<<<<

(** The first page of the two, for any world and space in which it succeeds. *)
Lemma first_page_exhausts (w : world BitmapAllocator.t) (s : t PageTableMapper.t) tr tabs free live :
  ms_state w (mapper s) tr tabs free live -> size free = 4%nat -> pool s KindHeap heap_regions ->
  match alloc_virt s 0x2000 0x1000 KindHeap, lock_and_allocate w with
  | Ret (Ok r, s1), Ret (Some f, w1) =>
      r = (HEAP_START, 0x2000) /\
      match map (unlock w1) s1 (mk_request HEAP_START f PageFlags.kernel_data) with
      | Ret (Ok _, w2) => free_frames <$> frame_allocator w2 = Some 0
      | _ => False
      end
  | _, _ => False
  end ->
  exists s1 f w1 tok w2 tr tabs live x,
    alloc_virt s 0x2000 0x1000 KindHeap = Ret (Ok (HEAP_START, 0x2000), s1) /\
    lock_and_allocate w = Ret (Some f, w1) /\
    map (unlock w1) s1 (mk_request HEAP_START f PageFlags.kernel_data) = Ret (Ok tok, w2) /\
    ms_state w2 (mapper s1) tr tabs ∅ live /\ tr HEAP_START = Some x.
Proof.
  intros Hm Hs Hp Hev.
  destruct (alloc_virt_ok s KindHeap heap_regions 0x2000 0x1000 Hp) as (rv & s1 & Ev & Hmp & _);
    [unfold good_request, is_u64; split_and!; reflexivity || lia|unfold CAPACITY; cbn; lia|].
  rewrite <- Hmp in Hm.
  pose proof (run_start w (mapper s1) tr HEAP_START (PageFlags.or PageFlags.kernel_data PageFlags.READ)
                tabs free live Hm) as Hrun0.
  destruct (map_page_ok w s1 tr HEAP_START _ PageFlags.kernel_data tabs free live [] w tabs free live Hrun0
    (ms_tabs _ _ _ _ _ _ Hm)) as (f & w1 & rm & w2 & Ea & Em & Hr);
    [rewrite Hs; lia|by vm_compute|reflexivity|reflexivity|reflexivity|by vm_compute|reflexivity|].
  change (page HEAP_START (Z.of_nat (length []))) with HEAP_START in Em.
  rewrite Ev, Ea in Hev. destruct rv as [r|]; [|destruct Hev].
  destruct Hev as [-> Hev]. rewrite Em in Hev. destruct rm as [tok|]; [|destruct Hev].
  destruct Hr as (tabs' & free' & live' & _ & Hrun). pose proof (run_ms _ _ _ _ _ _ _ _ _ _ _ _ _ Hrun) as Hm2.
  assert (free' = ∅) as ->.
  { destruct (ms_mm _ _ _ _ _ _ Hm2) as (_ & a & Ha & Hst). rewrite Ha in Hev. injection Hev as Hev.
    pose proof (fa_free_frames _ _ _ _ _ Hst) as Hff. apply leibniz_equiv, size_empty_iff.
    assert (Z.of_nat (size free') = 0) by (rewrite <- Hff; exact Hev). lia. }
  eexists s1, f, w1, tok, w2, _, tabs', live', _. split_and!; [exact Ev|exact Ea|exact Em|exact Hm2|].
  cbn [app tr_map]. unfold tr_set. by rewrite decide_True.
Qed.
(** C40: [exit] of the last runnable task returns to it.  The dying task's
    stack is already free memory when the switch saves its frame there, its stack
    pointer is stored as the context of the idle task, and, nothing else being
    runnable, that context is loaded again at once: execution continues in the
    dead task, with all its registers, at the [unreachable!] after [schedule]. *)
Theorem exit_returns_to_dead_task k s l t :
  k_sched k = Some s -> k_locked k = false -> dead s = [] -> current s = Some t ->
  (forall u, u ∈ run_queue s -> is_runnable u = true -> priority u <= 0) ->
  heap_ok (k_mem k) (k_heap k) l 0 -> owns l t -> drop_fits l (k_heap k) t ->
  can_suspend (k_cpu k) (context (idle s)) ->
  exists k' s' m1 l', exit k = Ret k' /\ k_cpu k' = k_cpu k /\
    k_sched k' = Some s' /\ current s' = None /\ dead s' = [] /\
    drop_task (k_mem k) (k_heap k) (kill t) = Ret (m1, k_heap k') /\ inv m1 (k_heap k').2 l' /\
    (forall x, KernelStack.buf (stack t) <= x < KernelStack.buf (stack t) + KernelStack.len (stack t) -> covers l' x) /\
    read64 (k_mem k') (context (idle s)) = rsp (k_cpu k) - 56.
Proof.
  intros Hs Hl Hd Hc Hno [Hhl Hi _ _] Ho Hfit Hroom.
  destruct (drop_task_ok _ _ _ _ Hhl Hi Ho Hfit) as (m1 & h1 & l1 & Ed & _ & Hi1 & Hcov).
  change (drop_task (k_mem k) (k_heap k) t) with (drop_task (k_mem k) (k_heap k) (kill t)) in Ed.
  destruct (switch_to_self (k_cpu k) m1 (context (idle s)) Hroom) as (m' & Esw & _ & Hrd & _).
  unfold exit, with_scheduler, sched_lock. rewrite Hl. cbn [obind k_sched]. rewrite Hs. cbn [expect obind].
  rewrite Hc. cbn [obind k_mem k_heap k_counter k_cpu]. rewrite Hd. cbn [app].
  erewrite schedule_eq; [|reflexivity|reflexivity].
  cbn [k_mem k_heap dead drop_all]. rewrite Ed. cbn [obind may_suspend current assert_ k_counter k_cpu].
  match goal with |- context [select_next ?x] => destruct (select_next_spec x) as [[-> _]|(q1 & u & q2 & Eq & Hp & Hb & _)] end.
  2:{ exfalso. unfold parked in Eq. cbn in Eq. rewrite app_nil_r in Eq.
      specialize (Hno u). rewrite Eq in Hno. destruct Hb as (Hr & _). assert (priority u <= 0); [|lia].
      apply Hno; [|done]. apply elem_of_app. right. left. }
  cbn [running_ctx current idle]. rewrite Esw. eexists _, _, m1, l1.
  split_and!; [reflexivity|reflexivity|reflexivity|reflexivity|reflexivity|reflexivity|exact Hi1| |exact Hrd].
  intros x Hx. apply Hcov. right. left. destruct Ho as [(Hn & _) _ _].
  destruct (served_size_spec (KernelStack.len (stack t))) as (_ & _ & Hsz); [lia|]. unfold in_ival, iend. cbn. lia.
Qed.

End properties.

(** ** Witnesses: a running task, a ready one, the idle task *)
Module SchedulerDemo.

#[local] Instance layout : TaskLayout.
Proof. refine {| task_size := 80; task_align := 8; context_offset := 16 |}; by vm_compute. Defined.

>>>>
<<<<

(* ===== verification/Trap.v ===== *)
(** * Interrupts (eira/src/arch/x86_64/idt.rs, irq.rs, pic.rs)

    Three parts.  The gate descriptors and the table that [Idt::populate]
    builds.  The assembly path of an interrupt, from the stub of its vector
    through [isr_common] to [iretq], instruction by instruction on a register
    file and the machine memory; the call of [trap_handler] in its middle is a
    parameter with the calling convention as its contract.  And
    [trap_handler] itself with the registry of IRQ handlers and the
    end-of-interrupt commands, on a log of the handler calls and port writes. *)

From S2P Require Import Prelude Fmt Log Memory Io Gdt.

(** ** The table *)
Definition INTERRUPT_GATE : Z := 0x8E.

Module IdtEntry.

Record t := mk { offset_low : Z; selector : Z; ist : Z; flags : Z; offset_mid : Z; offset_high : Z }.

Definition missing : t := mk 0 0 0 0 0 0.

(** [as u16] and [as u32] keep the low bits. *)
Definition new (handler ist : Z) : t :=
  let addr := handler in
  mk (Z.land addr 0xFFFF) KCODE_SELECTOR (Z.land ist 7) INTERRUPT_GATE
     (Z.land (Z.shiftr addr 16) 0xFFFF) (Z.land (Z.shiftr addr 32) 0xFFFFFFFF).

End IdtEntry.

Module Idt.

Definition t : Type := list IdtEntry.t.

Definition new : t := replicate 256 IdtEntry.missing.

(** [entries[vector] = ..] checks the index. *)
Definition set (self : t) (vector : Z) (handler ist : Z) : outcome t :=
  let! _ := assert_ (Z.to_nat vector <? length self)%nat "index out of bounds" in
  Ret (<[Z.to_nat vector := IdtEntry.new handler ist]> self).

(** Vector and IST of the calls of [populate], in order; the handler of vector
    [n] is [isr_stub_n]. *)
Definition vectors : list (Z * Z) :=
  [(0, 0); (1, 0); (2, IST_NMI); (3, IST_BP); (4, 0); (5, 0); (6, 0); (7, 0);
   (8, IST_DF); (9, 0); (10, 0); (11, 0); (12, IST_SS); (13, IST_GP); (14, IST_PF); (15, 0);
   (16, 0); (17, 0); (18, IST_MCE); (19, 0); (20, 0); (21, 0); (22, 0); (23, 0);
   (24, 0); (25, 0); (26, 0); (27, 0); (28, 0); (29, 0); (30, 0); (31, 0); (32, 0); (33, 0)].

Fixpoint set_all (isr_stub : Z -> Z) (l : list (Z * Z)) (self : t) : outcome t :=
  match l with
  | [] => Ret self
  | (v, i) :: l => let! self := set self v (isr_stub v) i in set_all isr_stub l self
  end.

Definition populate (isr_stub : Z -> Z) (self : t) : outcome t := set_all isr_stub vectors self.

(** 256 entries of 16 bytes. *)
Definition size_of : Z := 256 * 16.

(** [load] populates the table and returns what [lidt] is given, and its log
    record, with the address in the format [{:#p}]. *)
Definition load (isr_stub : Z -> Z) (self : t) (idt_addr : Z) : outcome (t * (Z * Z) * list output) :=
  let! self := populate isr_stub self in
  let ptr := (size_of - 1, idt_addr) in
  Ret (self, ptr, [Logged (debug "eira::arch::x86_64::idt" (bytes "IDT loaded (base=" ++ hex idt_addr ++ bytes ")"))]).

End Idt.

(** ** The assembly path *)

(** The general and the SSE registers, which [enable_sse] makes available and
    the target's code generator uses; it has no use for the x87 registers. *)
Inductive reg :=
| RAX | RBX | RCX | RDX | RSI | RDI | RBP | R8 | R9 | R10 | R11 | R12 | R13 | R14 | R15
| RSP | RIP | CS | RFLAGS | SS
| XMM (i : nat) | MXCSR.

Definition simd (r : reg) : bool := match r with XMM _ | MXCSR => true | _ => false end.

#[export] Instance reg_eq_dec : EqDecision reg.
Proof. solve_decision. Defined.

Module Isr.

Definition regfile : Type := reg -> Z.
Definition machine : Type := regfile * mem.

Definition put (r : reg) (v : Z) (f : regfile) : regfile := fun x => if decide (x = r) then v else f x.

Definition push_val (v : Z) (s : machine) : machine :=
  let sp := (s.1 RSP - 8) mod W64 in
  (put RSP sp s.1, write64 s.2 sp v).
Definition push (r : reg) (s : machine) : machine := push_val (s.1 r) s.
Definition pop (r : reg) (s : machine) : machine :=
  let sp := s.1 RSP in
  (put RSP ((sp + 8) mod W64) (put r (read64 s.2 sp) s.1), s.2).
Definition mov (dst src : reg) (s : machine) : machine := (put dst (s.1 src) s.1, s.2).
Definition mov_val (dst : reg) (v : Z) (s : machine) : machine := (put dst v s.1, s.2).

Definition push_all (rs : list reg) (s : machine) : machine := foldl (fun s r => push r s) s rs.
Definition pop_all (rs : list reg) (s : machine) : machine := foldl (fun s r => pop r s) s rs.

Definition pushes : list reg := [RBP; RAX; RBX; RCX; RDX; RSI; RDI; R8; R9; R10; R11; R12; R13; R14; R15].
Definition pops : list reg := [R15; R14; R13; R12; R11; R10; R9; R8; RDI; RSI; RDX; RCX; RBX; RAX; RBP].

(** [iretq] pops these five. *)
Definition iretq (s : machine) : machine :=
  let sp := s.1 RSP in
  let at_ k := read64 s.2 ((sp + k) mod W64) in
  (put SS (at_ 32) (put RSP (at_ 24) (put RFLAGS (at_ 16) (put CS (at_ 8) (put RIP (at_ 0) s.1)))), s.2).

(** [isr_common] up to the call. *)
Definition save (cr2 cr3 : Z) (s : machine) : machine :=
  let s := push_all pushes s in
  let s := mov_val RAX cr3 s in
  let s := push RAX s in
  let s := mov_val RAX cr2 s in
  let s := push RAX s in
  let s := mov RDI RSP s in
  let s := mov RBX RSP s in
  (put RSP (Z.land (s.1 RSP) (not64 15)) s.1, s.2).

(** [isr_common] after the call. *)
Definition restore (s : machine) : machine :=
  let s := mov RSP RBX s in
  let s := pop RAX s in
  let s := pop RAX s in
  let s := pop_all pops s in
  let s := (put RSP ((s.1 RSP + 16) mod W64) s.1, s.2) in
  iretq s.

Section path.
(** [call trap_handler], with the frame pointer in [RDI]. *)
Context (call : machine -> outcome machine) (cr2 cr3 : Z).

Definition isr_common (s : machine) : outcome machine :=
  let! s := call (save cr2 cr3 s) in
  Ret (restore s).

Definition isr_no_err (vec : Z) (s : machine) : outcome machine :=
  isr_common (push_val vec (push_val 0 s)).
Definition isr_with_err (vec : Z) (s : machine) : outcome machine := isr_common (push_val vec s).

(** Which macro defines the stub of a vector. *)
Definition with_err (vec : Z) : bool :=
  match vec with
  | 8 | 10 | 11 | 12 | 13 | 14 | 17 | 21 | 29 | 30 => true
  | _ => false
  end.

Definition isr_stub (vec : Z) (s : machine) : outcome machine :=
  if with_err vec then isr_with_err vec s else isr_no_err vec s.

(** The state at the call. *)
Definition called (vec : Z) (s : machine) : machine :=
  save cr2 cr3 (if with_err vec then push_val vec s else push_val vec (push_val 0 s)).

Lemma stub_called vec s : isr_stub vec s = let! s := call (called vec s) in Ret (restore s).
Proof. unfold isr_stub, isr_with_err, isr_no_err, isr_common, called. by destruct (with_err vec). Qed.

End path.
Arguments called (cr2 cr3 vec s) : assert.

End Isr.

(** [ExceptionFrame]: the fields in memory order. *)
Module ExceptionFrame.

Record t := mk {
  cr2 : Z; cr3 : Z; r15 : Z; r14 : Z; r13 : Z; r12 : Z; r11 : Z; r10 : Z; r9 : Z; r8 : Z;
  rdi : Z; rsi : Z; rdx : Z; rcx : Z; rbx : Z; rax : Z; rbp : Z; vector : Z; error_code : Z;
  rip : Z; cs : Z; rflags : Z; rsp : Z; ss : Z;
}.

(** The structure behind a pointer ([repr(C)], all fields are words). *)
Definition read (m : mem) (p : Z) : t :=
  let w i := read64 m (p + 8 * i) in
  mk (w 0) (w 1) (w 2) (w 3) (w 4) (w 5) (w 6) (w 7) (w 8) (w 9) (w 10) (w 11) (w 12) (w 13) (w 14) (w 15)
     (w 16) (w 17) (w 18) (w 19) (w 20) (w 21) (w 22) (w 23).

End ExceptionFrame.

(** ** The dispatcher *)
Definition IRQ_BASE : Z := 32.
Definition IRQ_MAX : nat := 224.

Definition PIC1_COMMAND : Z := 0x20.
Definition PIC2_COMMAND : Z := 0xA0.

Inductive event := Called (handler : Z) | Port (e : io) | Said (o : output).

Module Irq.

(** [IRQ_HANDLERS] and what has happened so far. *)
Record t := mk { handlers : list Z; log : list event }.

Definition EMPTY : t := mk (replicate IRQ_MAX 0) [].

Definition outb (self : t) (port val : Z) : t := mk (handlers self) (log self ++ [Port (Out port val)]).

>>>>

Once you find the line with "Definition regfile : Type := reg -> Z." in the entries above, output it and each line after it up to and including the line with "Definition mov (dst", and nothing else.

Definition regfile : Type := reg -> Z.
Definition machine : Type := regfile * mem.

Definition put (r : reg) (v : Z) (f : regfile) : regfile := fun x => if decide (x = r) then v else f x.

Definition push_val (v : Z) (s : machine) : machine :=
  let sp := (s.1 RSP - 8) mod W64 in
  (put RSP sp s.1, write64 s.2 sp v).
Definition push (r : reg) (s : machine) : machine := push_val (s.1 r) s.
Definition pop (r : reg) (s : machine) : machine :=
  let sp := s.1 RSP in
  (put RSP ((sp + 8) mod W64) (put r (read64 s.2 sp) s.1), s.2).
Definition mov (dst src : reg) (s : machine) : machine := (put dst (s.1 src) s.1, s.2).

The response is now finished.